Source data

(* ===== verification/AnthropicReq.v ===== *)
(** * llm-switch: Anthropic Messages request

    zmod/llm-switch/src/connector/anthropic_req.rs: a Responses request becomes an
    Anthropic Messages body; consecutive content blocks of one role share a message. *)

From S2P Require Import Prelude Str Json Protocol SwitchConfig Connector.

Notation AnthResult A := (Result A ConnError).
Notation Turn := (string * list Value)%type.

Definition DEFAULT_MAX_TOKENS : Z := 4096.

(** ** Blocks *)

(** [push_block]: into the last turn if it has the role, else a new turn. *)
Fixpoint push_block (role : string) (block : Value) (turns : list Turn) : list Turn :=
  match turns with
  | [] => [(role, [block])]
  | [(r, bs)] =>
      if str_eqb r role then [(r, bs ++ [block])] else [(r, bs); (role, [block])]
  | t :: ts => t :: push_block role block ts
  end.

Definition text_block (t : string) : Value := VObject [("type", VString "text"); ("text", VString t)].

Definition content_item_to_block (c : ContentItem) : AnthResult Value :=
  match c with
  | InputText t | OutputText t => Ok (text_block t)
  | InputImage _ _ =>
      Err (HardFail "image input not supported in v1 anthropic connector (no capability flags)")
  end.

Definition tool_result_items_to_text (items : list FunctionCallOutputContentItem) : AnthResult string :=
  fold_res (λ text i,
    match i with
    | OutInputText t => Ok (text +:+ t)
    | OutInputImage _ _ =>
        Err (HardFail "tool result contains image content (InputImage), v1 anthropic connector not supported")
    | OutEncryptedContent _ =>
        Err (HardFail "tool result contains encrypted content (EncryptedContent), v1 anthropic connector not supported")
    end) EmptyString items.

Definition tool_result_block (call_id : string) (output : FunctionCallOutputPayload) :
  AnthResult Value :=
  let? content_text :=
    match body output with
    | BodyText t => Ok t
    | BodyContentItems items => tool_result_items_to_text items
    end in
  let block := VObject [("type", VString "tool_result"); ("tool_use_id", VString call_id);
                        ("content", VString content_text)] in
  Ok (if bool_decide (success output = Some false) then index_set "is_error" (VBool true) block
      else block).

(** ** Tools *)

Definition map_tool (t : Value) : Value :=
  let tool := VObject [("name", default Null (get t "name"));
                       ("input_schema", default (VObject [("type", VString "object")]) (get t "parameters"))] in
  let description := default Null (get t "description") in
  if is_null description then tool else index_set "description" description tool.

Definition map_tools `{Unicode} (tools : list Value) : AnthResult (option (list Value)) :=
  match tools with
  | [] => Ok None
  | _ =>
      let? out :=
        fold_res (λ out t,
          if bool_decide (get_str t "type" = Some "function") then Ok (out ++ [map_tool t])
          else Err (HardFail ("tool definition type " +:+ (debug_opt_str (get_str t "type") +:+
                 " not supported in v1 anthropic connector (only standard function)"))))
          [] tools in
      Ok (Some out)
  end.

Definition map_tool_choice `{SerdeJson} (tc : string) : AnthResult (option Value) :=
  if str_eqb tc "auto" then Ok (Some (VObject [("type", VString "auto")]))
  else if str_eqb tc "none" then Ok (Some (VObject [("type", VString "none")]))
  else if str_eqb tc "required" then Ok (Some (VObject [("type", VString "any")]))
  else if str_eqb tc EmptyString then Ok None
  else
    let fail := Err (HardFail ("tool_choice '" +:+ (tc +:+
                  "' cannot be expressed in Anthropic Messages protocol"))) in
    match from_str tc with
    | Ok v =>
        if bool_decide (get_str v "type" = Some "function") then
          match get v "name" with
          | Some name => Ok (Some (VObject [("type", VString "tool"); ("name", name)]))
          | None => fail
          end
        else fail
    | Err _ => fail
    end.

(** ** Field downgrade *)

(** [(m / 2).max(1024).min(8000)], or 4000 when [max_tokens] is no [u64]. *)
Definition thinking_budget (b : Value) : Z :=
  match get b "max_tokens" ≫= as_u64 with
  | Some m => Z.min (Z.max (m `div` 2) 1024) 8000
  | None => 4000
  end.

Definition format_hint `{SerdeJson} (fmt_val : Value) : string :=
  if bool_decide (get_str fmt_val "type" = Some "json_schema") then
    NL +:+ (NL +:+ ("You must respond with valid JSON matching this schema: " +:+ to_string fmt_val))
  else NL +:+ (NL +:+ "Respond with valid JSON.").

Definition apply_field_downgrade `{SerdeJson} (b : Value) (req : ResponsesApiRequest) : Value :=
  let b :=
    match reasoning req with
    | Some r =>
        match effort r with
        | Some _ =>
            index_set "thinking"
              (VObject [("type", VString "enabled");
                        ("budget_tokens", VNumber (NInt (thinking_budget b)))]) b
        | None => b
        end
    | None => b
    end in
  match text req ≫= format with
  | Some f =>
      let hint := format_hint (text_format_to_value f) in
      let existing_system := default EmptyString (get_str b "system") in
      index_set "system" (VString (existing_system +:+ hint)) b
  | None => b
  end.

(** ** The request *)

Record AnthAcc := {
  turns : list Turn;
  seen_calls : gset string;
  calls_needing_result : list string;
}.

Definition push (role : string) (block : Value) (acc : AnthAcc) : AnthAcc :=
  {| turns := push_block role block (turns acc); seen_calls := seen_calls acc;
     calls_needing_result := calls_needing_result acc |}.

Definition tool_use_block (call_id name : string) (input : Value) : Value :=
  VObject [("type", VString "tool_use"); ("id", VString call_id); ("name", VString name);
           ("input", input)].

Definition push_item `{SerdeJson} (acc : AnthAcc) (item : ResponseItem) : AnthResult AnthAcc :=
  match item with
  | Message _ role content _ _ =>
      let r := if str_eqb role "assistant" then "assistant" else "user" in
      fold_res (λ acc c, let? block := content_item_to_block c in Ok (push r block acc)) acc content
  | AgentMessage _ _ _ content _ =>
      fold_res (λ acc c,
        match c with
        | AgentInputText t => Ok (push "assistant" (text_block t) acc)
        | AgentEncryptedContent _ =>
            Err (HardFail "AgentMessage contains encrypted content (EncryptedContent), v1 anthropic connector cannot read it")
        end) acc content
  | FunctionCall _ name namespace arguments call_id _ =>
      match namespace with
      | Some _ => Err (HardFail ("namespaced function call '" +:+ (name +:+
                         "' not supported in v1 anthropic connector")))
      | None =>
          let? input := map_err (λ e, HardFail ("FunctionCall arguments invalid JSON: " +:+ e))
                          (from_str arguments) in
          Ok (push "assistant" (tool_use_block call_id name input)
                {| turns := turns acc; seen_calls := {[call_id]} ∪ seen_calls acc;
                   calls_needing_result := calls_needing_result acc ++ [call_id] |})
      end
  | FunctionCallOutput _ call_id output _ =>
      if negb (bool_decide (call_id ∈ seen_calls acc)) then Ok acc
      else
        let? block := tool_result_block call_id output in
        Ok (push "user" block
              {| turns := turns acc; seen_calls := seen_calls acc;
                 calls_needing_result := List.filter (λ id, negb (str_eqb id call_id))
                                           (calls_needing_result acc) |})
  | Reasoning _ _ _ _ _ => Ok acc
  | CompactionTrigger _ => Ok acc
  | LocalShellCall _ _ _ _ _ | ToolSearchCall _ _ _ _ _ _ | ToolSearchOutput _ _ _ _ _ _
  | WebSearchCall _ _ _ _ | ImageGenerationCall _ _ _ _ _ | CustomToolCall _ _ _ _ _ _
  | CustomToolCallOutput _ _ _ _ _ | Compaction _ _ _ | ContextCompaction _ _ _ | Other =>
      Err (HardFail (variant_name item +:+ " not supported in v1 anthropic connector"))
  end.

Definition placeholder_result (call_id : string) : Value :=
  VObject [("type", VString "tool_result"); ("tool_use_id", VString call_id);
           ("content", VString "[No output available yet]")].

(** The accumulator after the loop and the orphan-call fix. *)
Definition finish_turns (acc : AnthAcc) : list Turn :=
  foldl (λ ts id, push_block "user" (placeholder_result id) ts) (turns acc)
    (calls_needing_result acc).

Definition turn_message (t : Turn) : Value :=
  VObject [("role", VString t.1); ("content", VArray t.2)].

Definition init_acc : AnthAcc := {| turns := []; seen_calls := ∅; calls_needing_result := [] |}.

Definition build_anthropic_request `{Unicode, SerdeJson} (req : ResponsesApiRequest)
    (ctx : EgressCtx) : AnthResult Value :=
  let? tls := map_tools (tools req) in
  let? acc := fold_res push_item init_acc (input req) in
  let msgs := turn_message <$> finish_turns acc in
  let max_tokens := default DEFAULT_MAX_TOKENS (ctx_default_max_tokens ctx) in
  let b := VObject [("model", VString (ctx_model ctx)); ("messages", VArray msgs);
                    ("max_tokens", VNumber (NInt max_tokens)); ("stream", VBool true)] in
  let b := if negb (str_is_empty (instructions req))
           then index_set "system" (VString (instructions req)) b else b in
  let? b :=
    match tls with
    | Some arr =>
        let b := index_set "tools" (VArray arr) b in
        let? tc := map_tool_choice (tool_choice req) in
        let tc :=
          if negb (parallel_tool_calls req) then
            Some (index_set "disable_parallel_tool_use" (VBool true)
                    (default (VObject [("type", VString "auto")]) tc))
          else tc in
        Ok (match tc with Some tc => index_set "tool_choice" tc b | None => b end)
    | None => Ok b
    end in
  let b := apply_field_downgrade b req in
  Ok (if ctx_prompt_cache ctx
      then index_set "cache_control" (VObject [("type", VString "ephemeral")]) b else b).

### WHAT IS BEING ASKED
Look through the data above and return exactly the lines from the one that contains "None => 4000" to the one that contains "Definition tool_use_block (call_id", inclusive, with nothing else.

### ANSWER SPACE
  | None => 4000
  end.

Definition format_hint `{SerdeJson} (fmt_val : Value) : string :=
  if bool_decide (get_str fmt_val "type" = Some "json_schema") then
    NL +:+ (NL +:+ ("You must respond with valid JSON matching this schema: " +:+ to_string fmt_val))
  else NL +:+ (NL +:+ "Respond with valid JSON.").

Definition apply_field_downgrade `{SerdeJson} (b : Value) (req : ResponsesApiRequest) : Value :=
  let b :=
    match reasoning req with
    | Some r =>
        match effort r with
        | Some _ =>
            index_set "thinking"
              (VObject [("type", VString "enabled");
                        ("budget_tokens", VNumber (NInt (thinking_budget b)))]) b
        | None => b
        end
    | None => b
    end in
  match text req ≫= format with
  | Some f =>
      let hint := format_hint (text_format_to_value f) in
      let existing_system := default EmptyString (get_str b "system") in
      index_set "system" (VString (existing_system +:+ hint)) b
  | None => b
  end.

(** ** The request *)

Record AnthAcc := {
  turns : list Turn;
  seen_calls : gset string;
  calls_needing_result : list string;
}.

Definition push (role : string) (block : Value) (acc : AnthAcc) : AnthAcc :=
  {| turns := push_block role block (turns acc); seen_calls := seen_calls acc;
     calls_needing_result := calls_needing_result acc |}.

Definition tool_use_block (call_id name : string) (input : Value) : Value :=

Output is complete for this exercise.